On the Bus
‘What are you going to do?’ Walter asked Nathan.
‘Track ‘em,’ Nathan said. ‘We’ll get in the truck and drive around lookin’ for them lost ones.’
Nathan and Walter circled Dan’s patrol car. The dog sniffed at the rear tyre and lifted his hind leg.
Friedrich watched at a distance. A smile flickered over his face as the dog marked his territory. Same as der hund at home, he mused.
Meanwhile, the men lapped the police car like sharks.
‘How are you going to get in?’ Walter asked.
Nathan peered in a window. ‘Where’s the keys?’
‘You need keys or the siren goes off. You’ll wake half the town.’
‘They won’t care. Sirens go off all the time.’
Walter nodded and laughed. ‘Probably. Where’s the keys? How are we going to find them anyway?’
‘Keys must be inside. Dan must’a left keys in the house.’
‘Or in his pocket,’ Walter said. ‘That’ll look good you breaking into his patrol van if you can’t find them.’
‘Wouldn’t be the first time.’ Nathan chuckled and then turned. His grin vanished and with eyes widened like saucers. He stared beyond Walter, into the night.
‘What’s up?’ Walter followed his gaze.
A man, about Walter’s height and build emerged through the precinct gates. He drifted towards them.
‘Boris!’ the boy whispered.
The dog cowered beside Friedrich and whimpered.
‘Oh, the bad Walter.’ Nathan ducked behind the patrol car.
Walter stood at the side of the car facing his double. Barely moving his mouth, he said, ‘Can’t do us that much harm—if he’s my dopple—dopple—whatever. He can’t be so fit. I’m not…’
‘He’s the cockroach man,’ Friedrich said in German.
‘His hand’s a gun,’ Nathan whispered.
‘He has a hand gun?’
‘No, a gun—hand.’
Walter’s hands trembled. ‘Whatever. He’s armed, we’re not.’
The figure trod toward them. His footsteps crunched on gravel. Slow deliberate crunches.
‘He’s seen us,’ Nathan said. ‘Hide.’
Walter remained frozen to the spot. So this was the man who knocked him out. This was the man who pumped stuff into his stomach and made him sick. He willed his legs to move. But his legs were not taking orders. His stomach hurt. He whimpered like a dying kitten. ‘Too late now.’
The figure loomed larger, closer.
‘What are we going to do?’ Walter’s throat tightened.
‘Run!’ Nathan pulled Walter. He dragged him up the street.
Walter’s feet woke up and connected with his mind and the dirt on the road. Walter and Nathan scampered up the street. They darted from bush to fence. They tried to stick to the shadows. Friedrich and the dog stuck close behind them.
They rounded the block and then climbed through the fence. The trio landed on the soft sand of the dry river bed. Moonbeams cast silvery ribbons through the forest of eucalypts. Brumbies otherwise known as wild horses grazed on the grassy banks and dozed in the fragile blue of dawn.
Walter leant against a trunk of a tree. He gulped air like a goldfish out of water and then gasped, ‘Have we lost him?’

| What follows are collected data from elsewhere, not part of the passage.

Lemma wp_wsConnect url headers port c t q (Q : bool -> Ghost -> Prop) (X : Ghost -> Prop) :
  tunnel c = Some t -> balanced c [] -> session_ t = None -> connect_ t = None -> request_ t = None -> websocket_ t = None ->
  (forall b c', grown c t c' -> (b = true -> exists t' h, tunnel c' = Some t' /\ websocket_ t' = Some h) -> Q b (me c' q)) ->
  (forall c', grown c t c' -> X (me c' q)) -> Wp (wsConnect url headers port) (me c q) Q X.
Proof.
  intros T B Hse Hco Hre Hws HQ HX. unfold wsConnect.
  assert (Hno : forall c' t', kept c c' -> tunnel c' = Some t' -> balanced c' [] -> tunnelClient_ t' = tunnelClient_ t ->
    spawned t' = spawned t -> Q false (me c' q) /\ X (me c' q)).
  { intros c' t' K T' B' H1 H2. split; [apply HQ; [|done] | apply HX]; (split; [done |]; split; [done |]; by exists t'). }
  set (c1 := inCoreTunnel setAttempted c).
  assert (T1 : tunnel c1 = Some (setAttempted t)) by (unfold c1, inCoreTunnel; cbn; by rewrite T).
  assert (B1 : balanced c1 []).
  { destruct B as [D1 D2 D3 D4 D5 D6]. split; [|exact D2 | exact D3 | exact D4 | intros _; rewrite T1; eauto | intros Hg; rewrite (D6 Hg) in T; done].
    change (open c1) with (open c). rewrite D1. unfold members. rewrite T1, T. done. }
  apply wp_bind. eapply wp_stepSend; [done |]. intros s Ho Hm. destruct (own_core _ _ _ Ho) as [Hc Hj].
  destruct (wsStopping_ s || connectAttempted_ t).
  { exists c, q. cbn [fst snd]. split_and!; try done; [by eapply balanced_ok | apply ownerMay_refl |]. by apply (Hno c t). }
  exists c1, q. cbn [fst snd]. split_and!; try done; [unfold setInTunnel; cbn; by rewrite Hc | by eapply balanced_ok | by eapply may_calm | |].
  { intros Hq. eapply (joined_kept s _ c t (setAttempted t)); try done; [|by apply Hj]. unfold setInTunnel. cbn. by rewrite Hc. }
  cbn [negb]. apply wp_bind. eapply wp_wsCleanup; [done | done | by left |]. intros c2 K2 T2 B2.
  destruct (Hno c2 _ K2 T2 B2 eq_refl eq_refl) as [Hq2 Hx2]. destruct (parseWsUrl url) as [u|]; [|exact Hq2].
  apply wp_bind, relay_wp_ask; [|exact Hx2]. intros []; [cbn [negb] | exact Hq2].
  apply wp_bind. eapply (wp_openMember session_ setSession); [exact session_slot | done | done | done | done |].
  intros se c3 K3 T3 B3 Hse3. assert (K03 : kept c c3) by (by eapply kept_trans).
  destruct (Hno c3 _ K03 T3 B3 eq_refl eq_refl) as [_ Hx3].
  assert (Hgu3 : Wp giveUp (me c3 q) Q X) by (by eapply (wp_giveUp c t q Q X)).
  apply wp_bind, wp_during_ask; [intros ?; by apply owner_open | intros _ | done].
  apply wp_bind, wp_during_ask; [intros ?; by apply owner_open | | done]. intros []; [cbn [negb] | exact Hgu3].
  apply wp_bind. eapply (wp_openMember connect_ setConnect); [exact connect_slot | done | done | done | done |].
  intros co c4 K4 T4 B4 Hco4. assert (K04 : kept c c4) by (by eapply kept_trans).
  destruct (Hno c4 _ K04 T4 B4 eq_refl eq_refl) as [_ Hx4].
  assert (Hgu4 : Wp giveUp (me c4 q) Q X) by (by eapply (wp_giveUp c t q Q X)).
  apply wp_bind, wp_during_ask; [intros ?; by apply owner_open | | done]. intros []; [cbn [negb] | exact Hgu4].
  apply wp_bind. eapply (wp_openMember request_ setRequest); [exact request_slot | done | done | done | done |].
  intros re c5 K5 T5 B5 _. assert (K05 : kept c c5) by (by eapply kept_trans).
  by eapply (wp_upgrade c t q Q X HQ HX).
Qed.

(** *** Serving the tunnel *)

Section Serve.
Variable c : Core.
Variable t : Tunnel.
Variable q : bool.
Hypothesis T : tunnel c = Some t.
Hypothesis B : balanced c [].

Lemma serve_uses : uses (me c q).
Proof. unfold uses. cbn. eauto. Qed.
Lemma serve_open h s : websocket_ t = Some h \/ tunnelClient_ t = Some h -> Inv s -> own (me c q) s -> h ∈ open (core s).
Proof.
  intros Hh Hs Ho. apply owner_open with (c := c) (q := q); [|done | done]. apply (ok_members c (balanced_ok _ _ B)).
  unfold members. rewrite T, !elem_of_app. destruct Hh as [-> | ->]; cbn; set_solver.
Qed.

Lemma relay_wp_receive frames ws (Q : Received -> Ghost -> Prop) (X : Ghost -> Prop) :
  websocket_ t = Some ws -> (forall r, Q r (me c q)) -> X (me c q) -> Wp (receive frames) (me c q) Q X.
Proof.
  intros Hw HQ HX. apply wp_bind, wp_inTunnel; [apply serve_uses |]. intros t0 s Ht0 _ Ho.
  rewrite (proj1 (own_core _ _ _ Ho)), T in Ht0. injection Ht0 as <-. split; [done |]. cbn [fst]. case_if; [apply HQ |]. rewrite Hw.
  apply wp_bind. assert (Hloop : forall out, Wp (receiveLoop frames ws out) (me c q) (λ r g, g = me c q) X).
  { induction frames as [|n IH]; intros out; cbn [receiveLoop]; [done |].
    apply wp_bind, wp_during; [intros s0; apply serve_open; by left |]. split; [done |]. intros o _.
    destruct o as [[]|]; cbn; try done; (split; [done |]); destruct (receiveStep _ _); try done; apply IH. }
  eapply wp_mono; [apply Hloop | | done]. intros r g ->. apply wp_bind.
  destruct r; try (apply HQ); (apply wp_connectedOff; [apply serve_uses | apply HQ]).
Qed.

Nathan sidled up to him. ‘I think so.’
They stood there panting, catching their breath.
Walter looked around the river bed. ‘You haven’t seen where the lad went, have you?’
‘He was behind us with the dog.’
‘Not anymore.’ A cold chill, as if someone had dropped ice down Walter’s back, trickled through him. He glanced around hoping to see Friedrich crouching by a bush, or under a log. But the creek was still and silent, except for the horses neighing in the distance.